NLP Metadata#

Metadata is any additional information about the texts, that can be used to better understand the data and the model’s behavior. In contrast to unstructured text, metadata is structured, and is expected to be a pandas DataFrame. Metadata can be anything - from the source of the data, the timestamp of its creation, to the age of the author, and any other information that is given about the text.

Not to be confused with text properties, which are features extracted from the text itself, such as text length or sentiment.

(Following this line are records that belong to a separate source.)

(** With block buffers of at least [B] bytes the read loop cannot
    panic, and what it leaves fits the buffers. *)
Lemma read_blocks_total B : 0 < B -> forall readers dst i size,
  Forall (fun s => B <= cap s) dst ->
  length dst = length readers ->
  size = -1 \/ 0 < size <= B ->
  exists e size' dst' readers',
    read_blocks B i size readers dst = Ret (e, size', dst', readers') /\
    (e = None ->
     length dst' = length readers' /\
     Forall (fun s => 0 <= len s <= B /\ B <= cap s) dst' /\
     (size' = -1 \/ 0 < size' <= B)).
Proof.
  intros HB.
  induction readers as [| rd readers IH]; intros dst i size Hc Hl Hs.
  - destruct dst; [| discriminate]. cbn [read_blocks].
    eexists _, _, _, _. split; [reflexivity |]. intros _.
    split; [reflexivity |]. split; [constructor | exact Hs].
  - destruct dst as [| s dst]; [discriminate |].
    cbn [length] in Hl. injection Hl as Hl.
    apply Forall_cons_iff in Hc. destruct Hc as [Hcs Hc].
    pose proof (zlen_nonneg (arr s)) as Hcap0. fold (cap s) in Hcap0.
    cbn [read_blocks]. destruct rd as [reader |].
    + rewrite reslice_ok by lia. cbn [bind].
      destruct (ReadFull reader B) as [[got err] reader'] eqn:ER.
      destruct (ReadFull_rest _ _ _ _ _ ER) as [_ Hg].
      pose proof (zlen_nonneg got) as Hg0.
      destruct (is_some err && negb (is_err err EOF)
                && negb (is_err err ErrUnexpectedEOF)) eqn:Eerr.
      * eexists _, _, _, _. split; [reflexivity |].
        intros He. destruct err; [discriminate | discriminate].
      * assert (Hst : cap (store s got) = cap s).
        { unfold cap, store. cbn [arr]. rewrite zlen_app, zlen_zdrop.
          fold (cap s). lia. }
        rewrite reslice_ok by (rewrite Hst; lia). cbn [bind].
        destruct (IH dst (i + 1)
                    (if (size =? -1) && (zlen got >? 0) then zlen got else size)
                    Hc Hl) as (e & sz & d1 & r1 & Eq & Hok).
        { destruct ((size =? -1) && (zlen got >? 0)) eqn:Ec; [| exact Hs].
          apply andb_prop in Ec. destruct Ec as [_ Ec].
          apply Z.gtb_lt in Ec. right. lia. }
        rewrite Eq. cbn [bind]. eexists _, _, _, _. split; [reflexivity |].
        intros He. destruct (Hok He) as (L & F & S').
        split; [cbn [length]; now rewrite L |]. split; [| exact S'].
        constructor; [| exact F]. cbn [len]. unfold cap. cbn [arr].
        fold (cap (store s got)). rewrite Hst. lia.
    + rewrite reslice_ok by lia. cbn [bind].
      destruct (IH dst (i + 1) size Hc Hl Hs) as (e & sz & d1 & r1 & Eq & Hok).
      rewrite Eq. cbn [bind]. eexists _, _, _, _. split; [reflexivity |].
      intros He. destruct (Hok He) as (L & F & S').
      split; [cbn [length]; now rewrite L |]. split; [| exact S'].
      constructor; [| exact F]. cbn [len]. unfold cap. cbn [arr].
      fold (cap s). lia.
Qed.

Lemma shape_blocks_total B size all :
  0 < size <= B -> Z.rem B 64 = 0 ->
  Forall (fun s => 0 <= len s <= B /\ B <= cap s) all ->
  exists all',
    shape_blocks size all = Ret (align64 size, all') /\
    length all' = length all /\
    Forall (fun s => len s = align64 size /\ B <= cap s) all'.
Proof.
  intros Hs HBr F.
  pose proof (align64_bounds size ltac:(lia)) as [Ha Har].
  assert (HaB : align64 size <= B) by (apply align64_le_block; lia).
  destruct (mapM_spec (resize_block true size)
              (fun _ s' => len s' = size /\ B <= cap s') all)
    as (all1 & E1 & F1).
  { intros s Hin. rewrite Forall_forall in F. destruct (F s Hin) as [Hl Hc].
    destruct (resize_block_spec true size s) as (s' & E & L & C & _); try lia.
    exists s'. split; [exact E |]. split; [exact L | lia]. }
  assert (L1 : length all1 = length all)
    by (symmetry; eapply Forall2_length; exact F1).
  assert (F1' : Forall (fun s' => len s' = size /\ B <= cap s') all1)
    by (eapply Forall2_right; [| exact F1]; cbn; auto).
  unfold shape_blocks. rewrite E1. cbn [bind].
  destruct (Z.eqb_spec (Z.rem size 64) 0) as [Hr | Hr]; cbn [negb].
  - exists all1. rewrite (align64_fix size) by lia.
    split; [reflexivity |]. split; [exact L1 | exact F1'].
  - destruct (mapM_spec (pad_block size (align64 size))
                (fun _ s' => len s' = align64 size /\ B <= cap s') all1)
      as (all2 & E2 & F2).
    { intros s Hin. rewrite Forall_forall in F1'.
      destruct (F1' s Hin) as [Hl Hc].
      destruct (pad_block_spec size (align64 size) s) as (s' & E & _ & L & C & _);
        try lia.
      exists s'. split; [exact E |]. split; [exact L | lia]. }
    rewrite E2. cbn [bind]. exists all2.
    split; [reflexivity |]. split.
    + rewrite <- L1. symmetry. eapply Forall2_length; exact F2.
    + eapply Forall2_right; [| exact F2]; cbn; auto.
Qed.
(** No sequence of [add_node] and [add_edge] calls raises, and after it
    the edge sequence is the one before followed by the edges of the
    [add_edge] calls, all of them, in call order. *)
Theorem run_edges (calls : list Calls.call) (g : AtlasGraph.t) :
  AtlasGraph.outcome (Calls.run calls) g = Return PyNone
  ∧ AtlasGraph.edges (AtlasGraph.exec (Calls.run calls) g)
    = AtlasGraph.edges g ++ Calls.added_edges calls.
Proof.
  revert g. induction calls as [| c rest IH]; intros g.
  - split; [done |]. rewrite exec_run_nil. change (Calls.added_edges []) with (@nil Edge.t).
    by rewrite app_nil_r.
  - unfold AtlasGraph.outcome. rewrite exec_run_cons, run_cons.
    destruct (IH (AtlasGraph.exec (Calls.perform c) g)) as [IHout IHedges].
    split; [exact IHout |]. rewrite IHedges.
    destruct c as [node | edge].
    + change (Calls.perform (Calls.add_node node)) with (AtlasGraph.add_node node).
      change (Calls.added_edges (Calls.add_node node :: rest)) with (Calls.added_edges rest).
      by rewrite add_node_edges.
    + change (Calls.perform (Calls.add_edge edge)) with (AtlasGraph.add_edge edge).
      change (Calls.added_edges (Calls.add_edge edge :: rest))
        with (edge :: Calls.added_edges rest).
      rewrite exec_add_edge. simpl. by rewrite <- app_assoc.
Qed.
Lemma update_config_sends_mutation_witness :
  EvReconfig "10.0.0.5" (mutate_config elements rs0_config ∅ {["10.0.0.8"]} 27017)
             false (Ok tt)
    ∈ (update_config scale_out_env elements (Some "10.0.0.5")
         rs0_ips scaled_out_ips 27017 []).2
  ∧ ∃ config0,
      EvGetConfig "10.0.0.5" (Ok config0)
        ∈ (update_config scale_out_env elements (Some "10.0.0.5")
             rs0_ips scaled_out_ips 27017 []).2
      ∧ mutate_config elements rs0_config ∅ {["10.0.0.8"]} 27017
        = mutate_config elements config0 (rs0_ips ∖ scaled_out_ips)
            (scaled_out_ips ∖ rs0_ips) 27017
      ∧ cfg_version (mutate_config elements rs0_config ∅ {["10.0.0.8"]} 27017)
        = cfg_version config0 + 1
      ∧ cfg_id (mutate_config elements rs0_config ∅ {["10.0.0.8"]} 27017)
        = cfg_id config0.
Proof.
  assert (Hev : EvReconfig "10.0.0.5"
                  (mutate_config elements rs0_config ∅ {["10.0.0.8"]} 27017)
                  false (Ok tt)
                ∈ (update_config scale_out_env elements (Some "10.0.0.5")
                     rs0_ips scaled_out_ips 27017 []).2) by in_events.
  split; [exact Hev|].
  exact (update_config_sends_mutation scale_out_env elements _ _ _ _ _ _ _ _ _ Hev).
Defined.

(** The database rejects every reconfiguration: three commands, three sleeps
    of 5 seconds, and the call returns. *)
Example update_config_rejected :
  let run := update_config rejecting_env elements (Some "10.0.0.5")
               rs0_ips scaled_out_ips 27017 [] in
  run.1 = Ok tt
  ∧ length (reconfig_answers run.2) = 3%nat
  ∧ sleep_durations run.2 = [5; 5; 5].
Proof. repeat split; vm_compute; reflexivity. Qed.

(** ** Scaling the service to zero *)

Section ScaleToZero.

Variable E : Env.
Variable set_iter : gset string → list string.

Lemma wait_for_primary_nobody attempts new_ips h :
  set_iter new_ips = [] →
  wait_for_primary E set_iter attempts None new_ips h
  = (Ok None, replicate attempts (EvSleep 10)).
Proof.
  intros Hnew. revert h. induction attempts as [|n IH]; intros h; [done|].
  cbn [wait_for_primary truthy]. rewrite bind_run. cbn [sleep].
  rewrite bind_run, Hnew. cbn [get_primary_ip ret].
  rewrite IH. done.
Qed.

Lemma choose_new_primary_nobody new_ips to_add h :
  set_iter new_ips = [] → size new_ips = 0%nat → set_iter (new_ips ∖ to_add) = [] →
  choose_new_primary E set_iter new_ips to_add h
  = (Raise IndexError, replicate 6 (EvSleep 10)).
Proof.
  intros Hnew Hsize Hold. unfold choose_new_primary.
  rewrite bind_run, Hnew. cbn [all_nodes_uninitialized ret].
  rewrite Hsize, bind_run.
  rewrite bool_decide_eq_false_2 by lia. cbn [andb].
  rewrite wait_for_primary_nobody by done.
  rewrite Hold. unfold raise. by rewrite app_nil_r.
Qed.

Lemma update_config_nobody_left primary_ip current_ips mongo_port h :
  set_iter ∅ = [] → current_ips ≠ ∅ → primary_gone primary_ip current_ips →
  update_config E set_iter primary_ip current_ips ∅ mongo_port h
  = (Raise IndexError, replicate 6 (EvSleep 10)).
Proof.
  intros Hnone Hcur Hgone. unfold update_config. cbv zeta.
  assert (Hrm : current_ips ∖ ∅ = current_ips) by apply difference_empty_L.
  assert (Hadd : (∅ : gset string) ∖ current_ips = ∅)
    by apply subseteq_empty_difference_L, empty_subseteq.
  rewrite Hrm, Hadd, bind_run.
  rewrite (bool_decide_eq_false_2 (current_ips = ∅ ∧ _)) by (by intros [? _]).
  cbn [andb]. rewrite bool_decide_eq_true_2 by (by left). cbn [ret].
  rewrite bind_run.
  assert (Hchoose : ∀ h', choose_new_primary E set_iter ∅ ∅ h'
                          = (Raise IndexError, replicate 6 (EvSleep 10))).
  { intros h'. apply choose_new_primary_nobody.
    - done.
    - apply size_empty.
    - by rewrite difference_empty_L. }
  destruct Hgone as [->|(p & -> & Hp)].
  - by rewrite bind_run, Hchoose.
  - rewrite bool_decide_eq_true_2 by done. by rewrite bind_run, Hchoose.
Qed.

(** When the service is scaled to zero while the primary is unknown or was
    one of the members, [update_config] fails: it waits six times ten
    seconds for a primary among no ips, then takes the first element of an
    empty list.  The [IndexError] is not caught in [update_config], and this
    is the only way it raises one. *)
Theorem update_config_scale_to_zero
    (primary_ip : option string) (current_ips new_ips : gset string) (mongo_port : Z)
    (h : History) :
  (∀ s, set_iter s ≡ₚ elements s) →
  let run := update_config E set_iter primary_ip current_ips new_ips mongo_port h in
  (run.1 = Raise IndexError
   ↔ new_ips = ∅ ∧ current_ips ≠ ∅ ∧ primary_gone primary_ip current_ips)
  ∧ (run.1 = Raise IndexError → run.2 = replicate 6 (EvSleep 10)).
Proof.
  intros set_iter_perm run.
  assert (Hempty : ∀ s, set_iter s = [] ↔ s = ∅).
  { intros s. split.
    - intros Hs. apply leibniz_equiv, elements_empty_inv.
      apply Permutation_nil_r. by rewrite <- set_iter_perm, Hs.
    - intros ->. apply Permutation_nil_r. by rewrite set_iter_perm, elements_empty. }
  assert (Hzero : new_ips = ∅ → current_ips ≠ ∅ → primary_gone primary_ip current_ips →
                  run = (Raise IndexError, replicate 6 (EvSleep 10))).
  { intros -> Hcur Hgone. apply update_config_nobody_left; [|done..]. by apply Hempty. }
  assert (Hiff : run.1 = Raise IndexError
                 → new_ips = ∅ ∧ current_ips ≠ ∅ ∧ primary_gone primary_ip current_ips).
  { intros Hraise.
    destruct (update_config_run E set_iter primary_ip current_ips new_ips mongo_port h)
      as [(_ & _ & Hrun)|(Hne & sel & Hsel & Hrun)]; fold run in Hrun.
    { rewrite Hrun in Hraise. discriminate Hraise. }
    destruct Hrun as [(Hgone & Hnew & _)|[(t & e & Hrun)|(t & c0 & fs & fin & Hrun & _)]];
      [|rewrite Hrun in Hraise; discriminate Hraise..].
    apply Hempty in Hnew. subst new_ips.
    assert (Hrm : current_ips ∖ ∅ = current_ips) by apply difference_empty_L.
    rewrite Hrm in Hgone.
    split; [done|]. split; [|done]. by destruct Hne. }
  split; [split; [exact Hiff|]|].
  - intros (Hn & Hc & Hg). by rewrite Hzero.
  - intros Hraise. destruct (Hiff Hraise) as (Hn & Hc & Hg). by rewrite Hzero.
Qed.

End ScaleToZero.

What Is Metadata Used For?#

Metadata is used by Deepchecks’ checks to examine the dataset, without directly using the text, as some tests are difficult to perform on unstructured data. Inspecting the distribution of a metadata column’s values (e.g. to notice that the source of the texts is different between the train and test sets) can help uncover potential problems in the way that the datasets were built, or hint about the model’s expected performance on unseen data.

Example for specific scenarios in which measuring the metadata may come in handy:

  1. Find weak segments - The metadata can be used to segment the data and test for low performing segments. If found, the weak segment may indicate an underrepresented segment or an area where the data quality is worse.

  2. Find obscure relations between the data and the targets - the model training might be affected by the metadata, even if it doesn’t have access to it. For example, in a classification dataset of toxic statements, if the toxic statements came from a specific source (e.g. Twitter), the model might learn to predict the label by other traits of the source (e.g. the allowed length of the text). In this case, the model will perform well on the training data, and may even perform well on the test data, but will fail to generalize to new data.

How To Use Metadata#

Metadata Format#

Metadata must be given as a pandas DataFrame, with the rows representing each sample and columns representing the different metadata columns. The number of rows in the metadata DataFrame must be equal to the number of samples in the dataset, and the order of the rows must be the same as the order of the samples in the dataset.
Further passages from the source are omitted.